* **RECORD SET**:
________________

(** * ngx-deps-upgrade: the cli-command-docs upgradelet and its git adapter

    A shallow embedding of
      - [src/lib/utils/git-repo.ts]      (class [GitRepo])
      - [src/lib/aio/upgrade-cli-src.ts] (class [Upgradelet])
    together with the properties of the reconciliation engine.

    Conventions of the embedding.
      - A JavaScript string is a [string]: a sequence of code units, here
        restricted to the 8-bit range.
      - Everything outside the two classes (shelljs, the file system, the
        logger, the GitHub client, [JSON.parse]) is an oracle of the
        [World]: it answers each call from the history of the run so far.
      - A computation is a function from that history to its outcome
        (a thrown error or a value) and the events it emitted. *)

From Stdlib Require Import String Ascii List Bool NArith Arith Lia.
From Stdlib Require Import DecimalString DecimalN.
Import ListNotations.
Local Open Scope string_scope.
Local Open Scope list_scope.

Set Implicit Arguments.

(** String concatenation, kept apart from list concatenation. *)
Infix "+++" := String.append (right associativity, at level 60).

(* ===================================================================== *)
(** ** JavaScript strings and arrays *)
(* ===================================================================== *)

Module JS.

Definition LF : string := String (ascii_of_nat 10) EmptyString.
Definition DQUOTE : string := String (ascii_of_nat 34) EmptyString.

(** [s.startsWith(p)] *)
Definition startsWith (s p : string) : bool := String.prefix p s.

(** White space and line terminators of the 8-bit range:
    TAB, LF, VT, FF, CR, SP and NBSP. *)
Definition is_space (c : ascii) : bool :=
  let n := nat_of_ascii c in
  ((n =? 9) || (n =? 10) || (n =? 11) || (n =? 12) || (n =? 13)
   || (n =? 32) || (n =? 160))%nat.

________________

* **WHAT TO DO**: Copy, word for word, the line that contains "Definition LF : string" and every line after it through the end of the records, and nothing else.

* **EXPECTED ANSWER**:
Definition LF : string := String (ascii_of_nat 10) EmptyString.
Definition DQUOTE : string := String (ascii_of_nat 34) EmptyString.

(** [s.startsWith(p)] *)
Definition startsWith (s p : string) : bool := String.prefix p s.

(** White space and line terminators of the 8-bit range:
    TAB, LF, VT, FF, CR, SP and NBSP. *)
Definition is_space (c : ascii) : bool :=
  let n := nat_of_ascii c in
  ((n =? 9) || (n =? 10) || (n =? 11) || (n =? 12) || (n =? 13)
   || (n =? 32) || (n =? 160))%nat.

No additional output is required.